Segment Start: Data for review

Definition module_globals : list (string * pyval) :=
  [ ("json", VObj "module"); ("logging", VObj "module"); ("os", VObj "module");
    ("random", VObj "module"); ("re", VObj "module"); ("time", VObj "module");
    ("warnings", VObj "module"); ("dataclass", VFunc "dataclasses.dataclass");
    ("datetime", VFunc "datetime.datetime"); ("timedelta", VFunc "datetime.timedelta");
    ("Callable", VObj "typing.Callable"); ("List", VObj "typing.List");
    ("settings", VObj "LazySettings"); ("django_mail", VObj "module");
    ("AppRegistryNotReady", VFunc "django.core.exceptions.AppRegistryNotReady");
    ("call_command", VFunc "django.core.management.call_command");
    ("DEFAULT_DB_ALIAS", VStr "default"); ("connections", VObj "ConnectionHandler");
    ("MigrationExecutor", VFunc "django.db.migrations.executor.MigrationExecutor");
    ("NotSupportedError", VFunc "django.db.utils.NotSupportedError");
    ("OperationalError", VFunc "django.db.utils.OperationalError");
    ("ProgrammingError", VFunc "django.db.utils.ProgrammingError");
    ("timezone", VObj "module"); ("requests", VObj "module");
    ("get_maintenance_mode", VFunc "maintenance_mode.core.get_maintenance_mode");
    ("maintenance_mode_on", VFunc "maintenance_mode.core.maintenance_mode_on");
    ("set_maintenance_mode", VFunc "maintenance_mode.core.set_maintenance_mode");
    ("get_setting", VFunc "InvenTree.config.get_setting");
    ("logger", VObj "Logger");
    tasks_fn "schedule_task"; tasks_fn "raise_warning"; tasks_fn "check_daily_holdoff";
    tasks_fn "record_task_attempt"; tasks_fn "record_task_success";
    tasks_fn "offload_task"; tasks_fn "ScheduledTask"; tasks_fn "TaskRegister";
    ("tasks", VObj "TaskRegister");
    tasks_fn "scheduled_task"; tasks_fn "heartbeat"; tasks_fn "delete_successful_tasks";
    tasks_fn "delete_failed_tasks"; tasks_fn "delete_old_error_logs";
    tasks_fn "delete_old_notifications"; tasks_fn "check_for_updates";
    tasks_fn "update_exchange_rates"; tasks_fn "run_backup"; tasks_fn "send_email";
    tasks_fn "check_for_migrations"; tasks_fn "get_migration_plan" ].

Fixpoint assoc (name : string) (l : list (string * pyval)) : option pyval :=
  match l with
  | [] => None
  | (k, v) :: l' => if bool_decide (k = name) then Some v else assoc name l'
  end.
(** X15: the back-off for any budget.  When every attempt fails with a
    failure that carries no status or a status of 500 or more, a budget
    of [n >= 1] gives exactly [n] requests with a sleep between two
    consecutive ones, of 1000 ms first and doubled each time, none after
    the last request; the failure thrown is the one the request
    function gave at the last attempt, in the world that attempt left,
    and the loop has slept [(2^(n-1) - 1) * 1000] ms in all.  With a
    budget of 0 or less nothing is requested and [null] is thrown. *)
Theorem backoff_doubles_for_any_budget {T : Type}
        (requestFn : World -> Completion Thrown T * World) (sys : Sys World) :
  (forall n,
      (forall w, exists e w', requestFn w = (Throw e, w') /\ retryable e) ->
      (0 < n)%nat ->
      exists e sys',
        retryRequest sleep requestFn (Z.of_nat n) sys = (Throw e, sys')
        /\ retryable e
        /\ (exists w, requestFn w = (Throw e, world sys'))
        /\ log sys' = (log sys ++ backoffTrace n 0)%list
        /\ requests (backoffTrace n 0) = n
        /\ sleepTotal (backoffTrace n 0) = (2 ^ (Z.of_nat n - 1) - 1) * 1000)
  /\
  (forall maxRetries,
      maxRetries <= 0 ->
      retryRequest sleep requestFn maxRetries sys = (Throw ThrownNull, sys)).
Proof.
  split.
  - intros [|n] Hfail Hn; [lia|].
    unfold retryRequest. rewrite Nat2Z.id.
    destruct (retryLoop_all_fail requestFn (Z.of_nat (S n)) Hfail n 0 ThrownNull sys)
      as (e & sys' & Heq & He & Hown & Hlog); [lia|].
    exists e, sys'. split; [exact Heq|]. split; [exact He|]. split; [exact Hown|].
    split; [exact Hlog|]. split.
    + clear. generalize 0. induction n as [|n IH]; intros a; [reflexivity|].
      change (backoffTrace (S (S n)) a)
        with ([EvRequest; EvSleep (2 ^ a * 1000)] ++ backoffTrace (S n) (a + 1))%list.
      rewrite requests_app, IH. reflexivity.
    + rewrite sleepTotal_backoff by lia.
      replace (Z.of_nat (S n) - 1) with (0 + Z.of_nat n) by lia. reflexivity.
  - intros maxRetries Hle. unfold retryRequest.
    replace (Z.to_nat maxRetries) with 0%nat by lia. reflexivity.
Qed.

Segment End: Data for review

## Your instructions
The response consists of the lines above that contain "reflexivity".

## Response to the task
    + clear. generalize 0. induction n as [|n IH]; intros a; [reflexivity|].
      rewrite requests_app, IH. reflexivity.
      replace (Z.of_nat (S n) - 1) with (0 + Z.of_nat n) by lia. reflexivity.
    replace (Z.to_nat maxRetries) with 0%nat by lia. reflexivity.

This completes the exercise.